Since the enactment of the Civil Rights Act of 1964, sexual harassment laws have continued to be defined and refined through interpretations made by the Supreme Court. Federal sexual harassment laws allow for victims to file a complaint with the Equal Employment Opportunity Commission. The EEOC investigates claims of sexual harassment in the workplace and educational system. In 1998, the Supreme Court set out two specific definitions of sexual harassment law violations.
“Quid pro quo” sexual harassment occurs when an individual’s employment is made contingent upon the desired reaction to sexually-oriented conduct. Sexual harassment laws do not require that a harasser blatantly offer an ultimatum to his victim; rather the implications of their requests can be more subtle and still constitute a violation of sexual harassment laws. “Hostile environment” sexual harassment occurs when sexually-oriented conduct that is pervasive or severe creates a hostile or offensive work environment.
Federal sexual harassment laws cover any victim who is an employee of a company with fifteen or more employees. Employees from smaller organizations are unable to seek relief through federal laws, however many states have enacted sexual harassment laws that extend protection to employees of smaller organizations.

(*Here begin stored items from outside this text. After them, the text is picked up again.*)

Lemma newLoop_inv (de : DevEnv) (debug : bool) (probeEvs : string -> list Event)
    (devices : list string) (st : MonState) :
  NoDup (seen st) ->
  let '(o, st') := newLoop de debug probeEvs devices st in
  o <> Panicked /\ NoDup (seen st')
  /\ (forall d, In d (seen st') -> In d (seen st) \/ In d devices)
  /\ exists more, outs st' = (outs st ++ more)%list /\ tidy (seen st) more.
Proof.
  revert st; induction devices as [|device rest IH]; intros st Hnd.
  - simpl. split; [discriminate|]. split; [exact Hnd|]. split; [auto|].
    exists []. rewrite app_nil_r. split; [reflexivity | apply tidy_nil].
  - cbn [newLoop].
    destruct (seenHas (seen st) device) eqn:Hs; cbn [negb].
    + specialize (IH st Hnd). destruct (newLoop de debug probeEvs rest st) as [o st'].
      destruct IH as (H1 & H2 & H3 & H4). repeat split; try assumption.
      intros d Hd. destruct (H3 d Hd); [left | right; right]; assumption.
    + assert (Hnd1 : NoDup (push (seen st) device)).
      { unfold push. apply NoDup_app; [exact Hnd | repeat constructor; intros [] |].
        intros x Hx [<-|[]]. apply seenHas_In in Hx. congruence. }
      assert (Hin1 : forall st1 d, seen st1 = push (seen st) device ->
                 In d (seen st1) -> In d (seen st) \/ In d (device :: rest)).
      { intros st1 d E Hd. rewrite E in Hd. unfold push in Hd.
        apply in_app_or in Hd as [Hd|[<-|[]]]; [left | right; left]; auto. }
      pose proof (IsGPSDevice_result (mkGPSTimeSync device 9600 debug) (osEnv de)
                    device (probeEvs device) (world st)) as Hr.
      destruct (IsGPSDevice (mkGPSTimeSync device 9600 debug) (osEnv de) device
                  (probeEvs device) (world st)) as [[o w1] r].
      destruct Hr as (Hp & _ & Hr).
      assert (Hcont : forall extra,
                forallb (fun o => negb (isNotGPS o)) extra = true ->
                (forall d, filter (isNew d) extra = []) ->
                let '(o', st') :=
                  newLoop de debug probeEvs rest
                    (mkMonState (push (seen st) device) w1
                       (say (outs st) (OutNewDevice device) ++ extra)%list) in
                o' <> Panicked /\ NoDup (seen st')
                /\ (forall d, In d (seen st') -> In d (seen st) \/ In d (device :: rest))
                /\ exists more, outs st' = (outs st ++ more)%list /\ tidy (seen st) more).
      { intros extra He Hn.
        specialize (IH (mkMonState (push (seen st) device) w1
                          (say (outs st) (OutNewDevice device) ++ extra)%list) Hnd1).
        destruct (newLoop de debug probeEvs rest _) as [o' st'].
        destruct IH as (H1 & H2 & H3 & more & H4 & H5). cbn [seen outs] in *.
        split; [exact H1|]. split; [exact H2|]. split.
        - intros d Hd. destruct (H3 d Hd) as [Hd'|Hd']; [|right; right; exact Hd'].
          unfold push in Hd'. apply in_app_or in Hd' as [Hd'|[<-|[]]];
            [left | right; left]; auto.
        - exists (OutNewDevice device :: extra ++ more)%list. split.
          + rewrite H4. unfold say. rewrite <- !app_assoc. reflexivity.
          + apply tidy_new; assumption. }
      destruct o as [[isGPS err]| |].
      * destruct err as [e|].
        -- destruct debug.
           ++ apply (Hcont [OutTestError device e]); [reflexivity | reflexivity].
           ++ pose proof (Hcont [] eq_refl (fun _ => eq_refl)) as Hc.
              rewrite app_nil_r in Hc. exact Hc.
        -- destruct (Hr isGPS None eq_refl) as [Hi _].
           assert (isGPS = true) by (apply Hi; reflexivity). subst isGPS.
           apply (Hcont [OutConfirmed device]); reflexivity.
      * contradiction.
      * split; [discriminate|]. split; [exact Hnd1|]. split.
        -- intros d Hd. cbn [seen] in Hd. unfold push in Hd.
           apply in_app_or in Hd as [Hd|[<-|[]]]; [left | right; left]; auto.
        -- exists [OutNewDevice device]. split; [reflexivity|].
           pose proof (tidy_new (seen st) device [] [] Hs eq_refl (fun _ => eq_refl)
                         (tidy_nil _)) as Ht.
           exact Ht.
Qed.

Lemma removeLoop_inv (de : DevEnv) (keys : list string) (st : MonState) :
  let st' := removeLoop de keys st in
  incl (seen st') (seen st)
  /\ (NoDup (seen st) -> NoDup (seen st'))
  /\ (forall k, In k keys -> stat de k = StatNotExist -> ~ In k (seen st'))
  /\ world st' = world st
  /\ exists more, outs st' = (outs st ++ more)%list
                  /\ forallb (fun o => negb (isNotGPS o)) more = true
                  /\ forall d, filter (isNew d) more = [].
Proof.
  revert st; induction keys as [|k keys IH]; intros st; cbn [removeLoop].
  - cbv zeta. split; [apply incl_refl|]. split; [auto|]. split; [intros k []|].
    split; [reflexivity|]. exists []. rewrite app_nil_r. auto.
  - assert (Hskip : stat de k <> StatNotExist ->
              let st' := removeLoop de keys st in
              incl (seen st') (seen st)
              /\ (NoDup (seen st) -> NoDup (seen st'))
              /\ (forall k0, In k0 (k :: keys) -> stat de k0 = StatNotExist ->
                  ~ In k0 (seen st'))
              /\ world st' = world st
              /\ exists more, outs st' = (outs st ++ more)%list
                              /\ forallb (fun o => negb (isNotGPS o)) more = true
                              /\ forall d, filter (isNew d) more = []).
    { intros Hk. specialize (IH st). cbv zeta in *.
      destruct IH as (H1 & H2 & H3 & H4 & H5).
      repeat split; try assumption.
      intros k0 [<-|Hin] Hs; [contradiction | exact (H3 k0 Hin Hs)]. }
    destruct (stat de k) eqn:Ek; try (apply Hskip; discriminate).
    set (st1 := mkMonState (filter (fun d => negb (String.eqb k d)) (seen st))
                  (world st) (say (outs st) (OutRemoved k))).
    specialize (IH st1). cbv zeta in *.
    destruct IH as (H1 & H2 & H3 & H4 & more & H5 & H6 & H7).
    assert (Hsub : incl (seen st1) (seen st))
      by (intros x Hx; apply filter_In in Hx; tauto).
    split; [intros x Hx; apply Hsub, H1, Hx|]. split.
    { intros Hnd. apply H2. apply NoDup_filter. exact Hnd. }
    split.
    { intros k0 [<-|Hin] Hs.
      - intros Hx. apply H1 in Hx. apply filter_In in Hx as [_ Hx].
        rewrite String.eqb_refl in Hx. discriminate Hx.
      - exact (H3 k0 Hin Hs). }
    split; [exact H4|].
    exists (OutRemoved k :: more). split.
    { rewrite H5. unfold st1, say. cbn [outs]. rewrite <- app_assoc. reflexivity. }
    split; [simpl; exact H6|]. intros d. simpl. apply H7.
Qed.

Lemma tidy_app_removed (seen0 : Seen) (more more' : list DevOut) :
  tidy seen0 more ->
  forallb (fun o => negb (isNotGPS o)) more' = true ->
  (forall d, filter (isNew d) more' = []) ->
  tidy seen0 (more ++ more').
Proof.
  intros [H1 H2] H3 H4. split.
  - rewrite forallb_app, H1, H3. reflexivity.
  - intros d. rewrite filter_app, H4, app_nil_r. apply H2.
Qed.

Lemma FindGPSDevices_unsupported_inv (de : DevEnv) (w w' : World) (goos : string) :
  FindGPSDevices de w = (FindUnsupportedOS goos, w') ->
  goos = GOOS (osEnv de) /\ unsupportedOS (osEnv de) = true /\ w' = w.
Proof.
  unfold FindGPSDevices, unsupportedOS.
  destruct (GOOS (osEnv de) =? "windows").
  - destruct (List.length _ =? 0)%nat; discriminate.
  - destruct (isUnix (GOOS (osEnv de))).
    + destruct (List.length _ =? 0)%nat; [|discriminate].
      destruct (glob de "/dev/ttyS*") as [serial|]; [|discriminate].
      destruct (serialLoop de serial _ w) as [ds w1].
      destruct (List.length ds =? 0)%nat; discriminate.
    + intros H. injection H as <- <-. auto.
Qed.

Lemma monitorTick_inv (de : DevEnv) (debug : bool) (probeEvs : string -> list Event)
    (st : MonState) :
  NoDup (seen st) ->
  let '(o, st') := monitorTick de debug probeEvs st in
  o <> Panicked /\ NoDup (seen st')
  /\ (o = Returned None -> forall d, In d (seen st') -> stat de d <> StatNotExist)
  /\ (exists more, outs st' = (outs st ++ more)%list /\ tidy (seen st) more)
  /\ (forall r, o = Returned (Some r) ->
        r = FindUnsupportedOS (GOOS (osEnv de))
        /\ unsupportedOS (osEnv de) = true
        /\ st' = st).
Proof.
  intros Hnd. unfold monitorTick.
  assert (Hgo : forall devices w,
            let '(o, st') :=
              match newLoop de debug probeEvs devices (mkMonState (seen st) w (outs st)) with
              | (Returned _, st1) => (Returned None, removeLoop de (seen st1) st1)
              | (Panicked, st1) => (Panicked, st1)
              | (Pending, st1) => (Pending, st1)
              end in
            o <> Panicked /\ NoDup (seen st')
            /\ (o = Returned None ->
                forall d, In d (seen st') -> stat de d <> StatNotExist)
            /\ (exists more, outs st' = (outs st ++ more)%list /\ tidy (seen st) more)
            /\ (forall r, o = Returned (Some r) ->
                  r = FindUnsupportedOS (GOOS (osEnv de))
                  /\ unsupportedOS (osEnv de) = true
                  /\ st' = st)).
  { intros devices w.
    pose proof (newLoop_inv de debug probeEvs devices
                  (mkMonState (seen st) w (outs st)) Hnd) as Hn.
    destruct (newLoop de debug probeEvs devices _) as [o st1].
    destruct Hn as (H1 & H2 & _ & more & H4 & H5). cbn [seen outs] in *.
    destruct o as [u| |]; [|contradiction|].
    - pose proof (removeLoop_inv de (seen st1) st1) as Hr. cbv zeta in Hr.
      destruct Hr as (R1 & R2 & R3 & _ & more' & R5 & R6 & R7).
      split; [discriminate|]. split; [exact (R2 H2)|]. split.
      + intros _ d Hd Hs. exact (R3 d (R1 d Hd) Hs Hd).
      + split.
        * exists (more ++ more')%list. split.
          -- rewrite R5, H4, <- app_assoc. reflexivity.
          -- apply tidy_app_removed; assumption.
        * intros r Hr. discriminate Hr.
    - split; [discriminate|]. split; [exact H2|]. split; [discriminate|].
      split; [eauto|]. intros r Hr. discriminate Hr. }
  destruct (FindGPSDevices de (world st)) as [r w] eqn:Ef.
  destruct r as [devices| |goos].
  - apply Hgo.
  - apply Hgo.
  - destruct (FindGPSDevices_unsupported_inv de _ _ _ Ef) as (-> & Hu & ->).
    split; [discriminate|]. split; [exact Hnd|]. split; [discriminate|]. split.
    + exists []. rewrite app_nil_r. split; [reflexivity | apply tidy_nil].
    + intros r Hr. injection Hr as <-. destruct st; auto.
Qed.

(** ** pkg/device: which devices a poll opens *)

Lemma count_IsPotentialGPSDevice (p : Effect -> bool) (de : DevEnv) (device : string)
    (w : World) :
  (forall argv, p (EExec argv) = false) ->
  count p (snd (IsPotentialGPSDevice de device w)) = count p w.
Proof.
  intros Hp. unfold IsPotentialGPSDevice.
  destruct (negb (statOk de device)); [reflexivity|].
  destruct (GOOS (osEnv de) =? "windows"); [reflexivity|].
  destruct (isUnix (GOOS (osEnv de))); [|reflexivity].
  destruct (cmdOutput de _); cbn [snd]; rewrite count_emit, Hp; lia.
Qed.

Lemma count_serialLoop (p : Effect -> bool) (de : DevEnv) (serial devices : list string)
    (w : World) :
  (forall argv, p (EExec argv) = false) ->
  count p (snd (serialLoop de serial devices w)) = count p w.
Proof.
  intros Hp. revert devices w; induction serial as [|s serial IH]; intros devices w;
    cbn [serialLoop]; [reflexivity|].
  pose proof (count_IsPotentialGPSDevice p de s w Hp) as H.
  destruct (IsPotentialGPSDevice de s w) as [ok w1]. cbn [snd] in H.
  rewrite IH. exact H.
Qed.

(** FindGPSDevices runs commands at most: it opens and closes nothing *)
Lemma count_FindGPSDevices (p : Effect -> bool) (de : DevEnv) (w : World) :
  (forall argv, p (EExec argv) = false) ->
  count p (snd (FindGPSDevices de w)) = count p w.
Proof.
  intros Hp. unfold FindGPSDevices. cbv beta zeta.
  destruct (GOOS (osEnv de) =? "windows").
  - destruct (Nat.eqb _ 0); reflexivity.
  - destruct (isUnix (GOOS (osEnv de))); [|reflexivity].
    destruct (Nat.eqb _ 0).
    + destruct (glob de "/dev/ttyS*") as [serial|].
      * pose proof (count_serialLoop p de serial
                      (globOrEmpty de "/dev/ttyUSB*" ++ globOrEmpty de "/dev/ttyACM*")%list
                      w Hp) as H.
        destruct (serialLoop de serial _ w) as [ds w1]. cbn [snd] in H.
        destruct (List.length ds =? 0)%nat; exact H.
      * reflexivity.
    + reflexivity.
Qed.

Ultimately, both state and federal sexual harassment laws hold an employer liable for sexual harassment. Employers are urged to have sexual harassment policies, a means for complaints and grievances to be processed, and a protocol for handling sexual harassment claims.
There are many situations that constitute a violation of sexual harassment laws. Victims of sexual harassment in the workplace have the legal right to file a claim and put a stop to inappropriate sexual conduct. People who experience sexual harassment should make it clear to the perpetrator that their actions are unwelcome. When the perpetrator is in a position of power, which is often the case, it may be difficult for a victim to stop sexual harassment alone. Another proactive step that a victim can take is to follow company procedures for filing a claim when sexual harassment laws are violated.
Consulting with an attorney who specializes in sexual harassment laws and relevant claims can also be a very important step in stopping sexual harassment. A qualified attorney can advise you of your legal rights and options in a sexual harassment case. An attorney can ensure that your rights are protected and that you receive compensation for the damages you have suffered as a result of sexual harassment.